The operative therapy for thoracic disc herniations not only presents high demands on the operating surgeon, but also an additional difficulty in the certain identification of intraoperative height localisation. In this retrospective case analysis, we examine the value and practicability of CT-guided percutaneous marking for localisation of the appropriate vertebral segment.

METHODS AND RESULTS

Between 1986 and 1998, eight patients were treated for a thoracic disc herniation.
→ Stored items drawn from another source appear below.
(** X10.  Only an Initial packet can carry a token, and a token is never
    empty and never cut short: it is the octets of the datagram that
    follow its length, which is read as a variable-length integer right
    after the source connection ID, and the payload length is still to
    come after it.  A token length of zero leaves the header without a
    token. *)
Theorem initial_token_is_complete (buf : Buffer.t) (start : Z)
    (ho : HeaderOffset) (l : LongHeader) :
  parseHeader buf start = Ok ho ->
  header ho = HLong l ->
  (lhType l <> LongHeaderType.Initial -> lhInitialTokens l = None) /\
  (forall tk : Buffer.t,
      lhInitialTokens l = Some tk ->
      lhType l = LongHeaderType.Initial /\
      0 < Buffer.byteLength tk <= Buffer.kMaxLength /\
      exists tokenStart,
        VLIE.decode buf (start + 6 + cidLength (lhDestConnectionID l)
                         + cidLength (lhSrcConnectionID l))
        = Ok (Buffer.byteLength tk, tokenStart) /\
        tk = Buffer.slice buf tokenStart (tokenStart + Buffer.byteLength tk) /\
        tokenStart + Buffer.byteLength tk < Buffer.byteLength buf).
Proof.
  intros H Hl.
  destruct (parseHeader_long _ _ H Hl) as [HL _].
  destruct (parseLongHeader_layout _ _ HL Hl)
    as (byte0 & c & d & s & tokenEnd & pl & plEnd
        & _ & _ & _ & _ & Htok & Hdec & _ & _ & _ & Hdest & Hsrc & _).
  rewrite Hdest, Hsrc. cbn [cidLength].
  replace (start + 6 + d + s) with (start + 1 + 4 + 1 + d + s) by lia.
  destruct (decode_range _ _ Hdec) as (_ & Hend & _).
  unfold parseInitialToken in Htok.
  destruct (Z.eqb_spec (lhType l) LongHeaderType.Initial) as [Hty | Hty].
  - split; [intros Hne; contradiction|].
    destruct (VLIE.decode buf (start + 1 + 4 + 1 + d + s))
      as [[tl tokenStart]|] eqn:Etl; [|discriminate].
    cbn [bind] in Htok. destruct (decode_range _ _ Etl) as (Hls & Hts & _).
    destruct (0 <? tl) eqn:Hpos.
    + apply Z.ltb_lt in Hpos.
      destruct (Buffer.alloc tl) as [blank|] eqn:Ea; [|discriminate].
      cbn [bind] in Htok. destruct (@alloc_ok _ _ Ea) as [Hmax ->].
      destruct (Buffer.copy _ _ _ _ _) as [tokens|] eqn:Ec; [|discriminate].
      cbn [bind] in Htok. injection Htok as Htk <-.
      replace tl with (tokenStart + tl - tokenStart) in Ec at 1 by lia.
      rewrite copy_range in Ec by lia. injection Ec as <-.
      intros tk Hsome. assert (tk = Buffer.slice buf tokenStart (tokenStart + tl))
        by congruence. subst tk.
      rewrite slice_length by lia.
      replace (tokenStart + tl - tokenStart) with tl by lia.
      split; [exact Hty|]. split; [lia|].
      exists tokenStart. split; [reflexivity|]. split; [reflexivity | lia].
    + injection Htok as Hnone _. intros tk Hsome. congruence.
  - injection Htok as Hnone _. split; [intros _; congruence|].
    intros tk Hsome. congruence.
Qed.

(** An Initial packet with the token [aa bb]. *)
Lemma initial_token_is_complete_witness :
  exists l,
    parseHeader [xc0; x00; x00; x00; x01; x00; x02; xaa; xbb; x01; x07] 0
    = Ok (mkHeaderOffset (HLong l) 11) /\
    lhInitialTokens l = Some [xaa; xbb].
Proof.
  destruct (parseHeader
              [xc0; x00; x00; x00; x01; x00; x02; xaa; xbb; x01; x07] 0)
    as [[[l| |] o]|] eqn:E; try discriminate E.
  pose proof (proj1 (@initial_token_is_complete _ 0 _ l E eq_refl)) as Hnone.
  exists l. injection E as <- <-. split; reflexivity.
Defined.

Lemma slice_clamp (b : Buffer.t) (start stop : Z) :
  0 <= start -> 0 <= stop ->
  Buffer.slice b start stop
  = Buffer.slice b start (Z.min stop (Buffer.byteLength b)).
Proof.
  intros Hs He.
  destruct (Z.le_gt_cases stop (Buffer.byteLength b)) as [Hin | Hout].
  - rewrite Z.min_l by lia. reflexivity.
  - rewrite Z.min_r by lia. unfold Buffer.byteLength in *.
    rewrite !slice_nonneg by lia.
    rewrite !firstn_all2; [reflexivity | |]; rewrite length_skipn; lia.
Qed.

(** X11.  The raw span of a header holds the octets of the datagram from
    the start of the header to its offset or to the end of the datagram,
    whichever comes first: it is never empty, it is shorter than the
    header when the packet number was cut short, and its octet [i] is the
    octet [start + i] of the datagram. *)
Theorem parsed_span_octets (buf : Buffer.t) (start : Z) (ho : HeaderOffset)
    (span : Buffer.t) :
  parseHeader buf start = Ok ho ->
  getParsedBuffer (header ho) = Some span ->
  Buffer.byteLength span
  = Z.min (offset ho) (Buffer.byteLength buf) - start /\
  0 < Buffer.byteLength span /\
  (forall i : Z,
      0 <= i < Buffer.byteLength span ->
      Buffer.readUInt8 span i = Buffer.readUInt8 buf (start + i)).
Proof.
  intros H Hspan.
  assert (Hvn : isVersionNegotiation (header ho) = false)
    by (destruct (header ho); [reflexivity | reflexivity | discriminate]).
  destruct (parseHeader_attachments _ _ H Hvn) as (_ & Hbuf & _).
  assert (span = Buffer.slice buf start (offset ho)) by congruence. subst span.
  assert (Hstart : 0 <= start < Buffer.byteLength buf).
  { unfold parseHeader in H.
    destruct (Buffer.readUInt8 buf start) as [b|] eqn:E; [|discriminate].
    exact (proj1 (readUInt8_range _ _ E)). }
  assert (Hoff : start + 2 <= offset ho).
  { destruct (parseHeader_inv _ _ H) as [HL | HS].
    - destruct (parseLongHeader_inv _ _ HL)
        as [[vn E] | (l & pl & _ & _ & _ & Ho & _)];
        [rewrite E in Hvn; discriminate | lia].
    - destruct (parseShortHeader_inv _ _ HS) as (s & _ & Ho & _). lia. }
  rewrite slice_clamp by lia.
  rewrite slice_length by lia.
  split; [reflexivity|]. split; [lia|].
  intros i Hi. apply slice_readUInt8; lia.
Qed.

(** A Handshake header whose packet number is cut short by three octets:
    the span has the nine octets of the datagram, not the twelve of the
    header. *)
Lemma parsed_span_octets_witness :
  exists ho span,
    parseHeader [xe3; x00; x00; x00; x01; x00; x41; x2c; x07] 0 = Ok ho /\
    offset ho = 12 /\
    getParsedBuffer (header ho) = Some span /\
    Buffer.byteLength span = 9.
Proof.
  destruct (parseHeader [xe3; x00; x00; x00; x01; x00; x41; x2c; x07] 0)
    as [ho|] eqn:E; [|discriminate E].
  destruct (getParsedBuffer (header ho)) as [span|] eqn:Es;
    [|injection E as <-; discriminate Es].
  exists ho, span. split; [reflexivity|].
  destruct (@parsed_span_octets _ 0 ho span E Es) as (Hlen & _).
  split; [injection E as <-; reflexivity|]. split; [exact Es|].
  rewrite Hlen. injection E as <-. reflexivity.
Defined.

(** X12.  What kind of header comes back is decided by the first octet
    and the version alone: a ShortHeader when the first bit is clear; on
    the long-header path, where the first octet is below 0xF0 whenever a
    header comes back, a VersionNegotiationHeader when the four octets
    after it are zero and a LongHeader otherwise. *)
Theorem parseHeader_kind (buf : Buffer.t) (start byte0 : Z)
    (ho : HeaderOffset) :
  Buffer.readUInt8 buf start = Ok byte0 ->
  parseHeader buf start = Ok ho ->
  (byte0 < 128 /\ isShort (header ho) = true) \/
  (128 <= byte0 < 240 /\ versionIsZero buf start = true /\
   isVersionNegotiation (header ho) = true) \/
  (128 <= byte0 < 240 /\ versionIsZero buf start = false /\
   isLong (header ho) = true).
Proof.
  intros E H. destruct (readUInt8_range _ _ E) as [_ Hr].
  unfold parseHeader in H. rewrite E in H. cbn [bind] in H.
  rewrite long_bit_of_first_octet in H by exact Hr.
  destruct (Z.leb_spec 128 byte0) as [Hlong | Hshort].
  - right. unfold parseLongHeader in H. rewrite E in H. cbn [bind] in H.
    rewrite type_of_first_octet in H by exact Hr.
    destruct (Z.leb_spec 240 byte0) as [Hretry | Hok]; [discriminate|].
    unfold versionIsZero. replace (start + 5) with (start + 1 + 4) by lia.
    destruct (VersionValidation.IsVersionNegotationFlag _) eqn:Hz.
    + left. destruct (parseVersionNegotiationHeader_inv _ _ _ H) as [vn ->].
      repeat split; lia.
    + right. steps_in H. injection H as <-. repeat split; lia.
  - left. destruct (parseShortHeader_inv _ _ H) as (s & -> & _).
    split; [lia | reflexivity].
Qed.

(** The same first octet with a zero and with a nonzero version. *)
Lemma parseHeader_kind_witness :
  exists vn l,
    parseHeader [xe0; x00; x00; x00; x00; x00] 0
    = Ok (mkHeaderOffset (HVersionNegotiation vn) 6) /\
    parseHeader [xe0; x00; x00; x00; x01; x00; x00] 0
    = Ok (mkHeaderOffset (HLong l) 8).
Proof.
  destruct (parseHeader [xe0; x00; x00; x00; x00; x00] 0)
    as [ho1|] eqn:E1; [|discriminate E1].
  destruct (parseHeader [xe0; x00; x00; x00; x01; x00; x00] 0)
    as [ho2|] eqn:E2; [|discriminate E2].
  destruct (@parseHeader_kind [xe0; x00; x00; x00; x00; x00] 0 224 ho1
              eq_refl E1)
    as [[Hc _] | [(_ & _ & Hvn) | (_ & Hz & _)]];
    [lia | | vm_compute in Hz; discriminate Hz].
  destruct (@parseHeader_kind [xe0; x00; x00; x00; x01; x00; x00] 0 224 ho2
              eq_refl E2)
    as [[Hc _] | [(_ & Hz & _) | (_ & _ & Hl)]];
    [lia | vm_compute in Hz; discriminate Hz |].
  injection E1 as <-. injection E2 as <-. do 2 eexists. split; reflexivity.
Defined.

End TokenSpanDispatch.

(* ================================================================= *)
(** ** More on the packet factory *)

Section FactoryMore.

Import PacketFactory.

Variable INITIAL_MIN_SIZE : Z.
Variable DEFAULT_AEAD_LENGTH : Z.
Variable SUPPORTED_VERSIONS : list string.
Variable headerSize : LongHeader -> Z.

Lemma fold_left_push {A B : Type} (f : A -> B) (l : list A) (init : list B) :
  fold_left (fun acc x => acc ++ [f x]) l init = init ++ map f l.
Proof.
  revert init. induction l as [|x l IH]; intros init; cbn.
  - symmetry. apply app_nil_r.
  - rewrite IH, <- app_assoc. reflexivity.
Qed.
For these patients, the intraoperative height localisation was determined by a BV system. In two cases, healthy intervertebral discs were accidentally removed due to a faulty height localisation.

DISCUSSION

At present, the intraoperative use of BV systems for localizing affected intervertebral segments in the operative therapy of a thoracic disc herniation is finding growing application.

摘要

引言

胸椎间盘突出症的手术治疗不仅对手术医生要求很高,而且在术中准确确定高度定位方面存在额外困难。在这项回顾性病例分析中,我们研究了CT引导下经皮标记在确定合适椎体节段定位中的价值和实用性。

方法与结果

1986年至1998年间,8例患者接受了胸椎间盘突出症治疗。对于这些患者,术中高度定位通过BV系统确定。2例患者因高度定位错误意外切除了健康椎间盘。

讨论

目前,BV系统在胸椎间盘突出症手术治疗中用于定位受影响的椎间节段在术中的应用越来越广泛。